Randolph Wilson Bromery, who died last week in Danvers from prostate cancer, was a pioneer in the air, the federal government and the ivory tower. He had just turned 87.
During World War II, Bromery was a Tuskegee Airman, placing him among the first black pilots in the military. After flying escort missions in Italy, he left the Army on a medical discharge because of appendicitis.
Long before the current campaign to increase the number of African American scientists, Bromery was an expert in Earth science. He spent two decades in Washington working for the U.S. Geological Survey, directing an airborne research group.
In 1969, Bromery arrived at the University of Massachusetts Amherst as chairman of its geology department. His transition to higher education was about to lead to his accomplishment of the greatest historical significance, even more so than being a fabled Tuskegee Airman.
He was elevated to vice chancellor of student affairs in 1970. The next year, Chancellor Oswald Tippo resigned. Bromery was named interim chancellor and, in 1972, chancellor of UMass Amherst.
His hiring made Bromery the second known African American to lead a historically white university, assuming the acting role several months after Clifton R. Wharton Jr., a son of Roxbury, became the first at Michigan State University.
Both had been preceded a century earlier by Patrick Healy, who became president of Georgetown University in 1873. But nobody knew Healy, born a slave, was black. He was passing as a white Jesuit priest.
In a 2009 interview, Bromery credited Robert C. Wood, then president of the UMass system, with engineering his elevation to chancellor. Bromery already knew Wood, a former secretary of the U.S. Department of Housing and Urban Development, from federal government circles, though not well.
It was Wood who appointed Bromery interim chancellor and asked him to apply for the permanent job, which university trustees gave him six months later.
“I had no previous experience running a public college or university, especially one with 25,000 students,” Bromery recalled in 2009. “It takes a person like Bob Wood to take that risk. A lot of people wouldn’t take that risk.”
Though he had left the federal government because he wanted to teach, Bromery was up to the administrative task before him.
“I learned how to manage in the federal government because I built my own research branch,” he explained in the interview. “When (Wood) came in as president, I understood his language about how you manage things.”
Bromery remained the chancellor for eight years, resigning in 1979 and returning to the faculty. His leadership served as an inspiration for other black college administrators. Charles Desmond, who chairs the Massachusetts Board of Higher Education, calls Bromery “the godfather in Massachusetts.”
As chancellor, Bromery secured archival space for the W.E.B. Du Bois papers in the university’s library. He was also an inadvertent witness to a historic event in Boston. He was crossing City Hall Plaza to meet Wood when Ted Landsmark, then a civil rights lawyer, was attacked by anti-busing protesters who broke his nose with the long staff of an American flag.
Bromery led UMass Amherst so capably that other colleges in the state kept summoning him to straighten out their management problems. He was acting president of Westfield State College in the 1980s, president of Springfield College in the 1990s and acting president of Roxbury Community College in 2002-2003. He also served as chancellor of the state Board of Regents of Higher Education in 1990-1991, resigning to show his opposition to tuition increases.
When acting Governor Jane Swift asked him to temporarily lead RCC, Bromery said that “I couldn’t say no.” Why? “They essentially said if I didn’t take it, they would close it.”
Bromery said he could not let students from the black community be deprived of opportunities to earn degrees or acquire job skills. So he came out of retirement, saved RCC and cleaned up the mess.

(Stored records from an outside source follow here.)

(** [load_seen (save_seen S)] for a set [S] of lines: [S] itself, in
    sorted order, except for [S = {""}], which comes back empty. *)
Lemma load_save (S : list string) :
  NoDup S -> (forall x, In x S -> line_free x = true) ->
  load_seen (Some (save_seen S)) =
    if list_eq_dec string_dec S [EmptyString] then [] else StringSort.sort S.
Proof.
  intros Hnd Hlf. pose proof (StringSort.Permuted_sort S) as Hp.
  pose proof (StringSort.Sorted_sort S) as Hs.
  destruct (list_eq_dec string_dec S [EmptyString]) as [-> | Hne].
  - reflexivity.
  - destruct S as [|a S0] eqn:ES.
    + reflexivity.
    + rewrite <- ES in *.
      assert (Hsne : StringSort.sort S <> []).
      { intros E. rewrite E in Hp. apply Permutation_sym, Permutation_nil in Hp. congruence. }
      unfold load_seen, splitlines, save_seen.
      rewrite split_lines_join;
        [| exact Hsne | intros x Hx; apply Hlf, (Permutation_in _ (Permutation_sym Hp)), Hx].
      rewrite drop_last_empty_keep.
      * apply dedup_id. exact (Permutation_NoDup Hp Hnd).
      * intros Hl. apply Hne. apply NoDup_all_empty; [exact Hnd | congruence |].
        intros x Hx. apply (sorted_last_empty _ Hs Hl). exact (Permutation_in _ Hp Hx).
Qed.

Lemma load_save_idem (S : list string) :
  NoDup S -> (forall x, In x S -> line_free x = true) ->
  forall x, In x (load_seen (Some (save_seen (load_seen (Some (save_seen S)))))) <->
            In x (load_seen (Some (save_seen S))).
Proof.
  intros Hnd Hlf. rewrite (load_save S Hnd Hlf).
  destruct (list_eq_dec string_dec S [EmptyString]) as [_ | Hne].
  - reflexivity.
  - pose proof (StringSort.Permuted_sort S) as Hp.
    rewrite load_save.
    + destruct (list_eq_dec string_dec (StringSort.sort S) [EmptyString]) as [E | _].
      * exfalso. apply Hne. rewrite E in Hp. apply Permutation_sym, Permutation_length_1_inv in Hp. exact Hp.
      * intros x. split; apply Permutation_in;
          [apply Permutation_sym |]; apply StringSort.Permuted_sort.
    + exact (Permutation_NoDup Hp Hnd).
    + intros x Hx. apply Hlf. exact (Permutation_in _ (Permutation_sym Hp) Hx).
Qed.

“That was the worst management I’ve seen, financial management,” he said in the interview. “They had a series of presidents in there who didn’t really have the ability to run the college.”
Over the years, Bromery served on a number of corporate boards, including John Hancock Life Insurance, Chase Manhattan Bank, ATandT, and Exxon.
“I know how to find oil,” he said by way of explaining his service on Exxon’s board.
He served as a mineral resource consultant to several West and Central African countries, primarily with the Kennecott Copper Co. He also served as president of the Geological Society of America.
Bromery was born in 1926 in segregated Cumberland in western Maryland. He earned a bachelor’s degree in mathematics from Howard University, a master’s degree in geology from American University and a doctorate in geology from Johns Hopkins University.
Besides his wife, Cecile, Bromery leaves sons Keith of Tallahassee, Fla., Dennis of Amherst, David of Ellicott City, Md., and Chris of Lynn; a daughter, Carol Ann-Thompson of Baltimore; a sister, Bettyjane Coker of Lanham, Md.; a brother, Robert of Bowie, Md.; 11 grandchildren; and three great-grandchildren.
A memorial service was held in Douglass Funeral Home in Amherst. The Bromerys had been longtime residents of Amherst before moving to Peabody last year.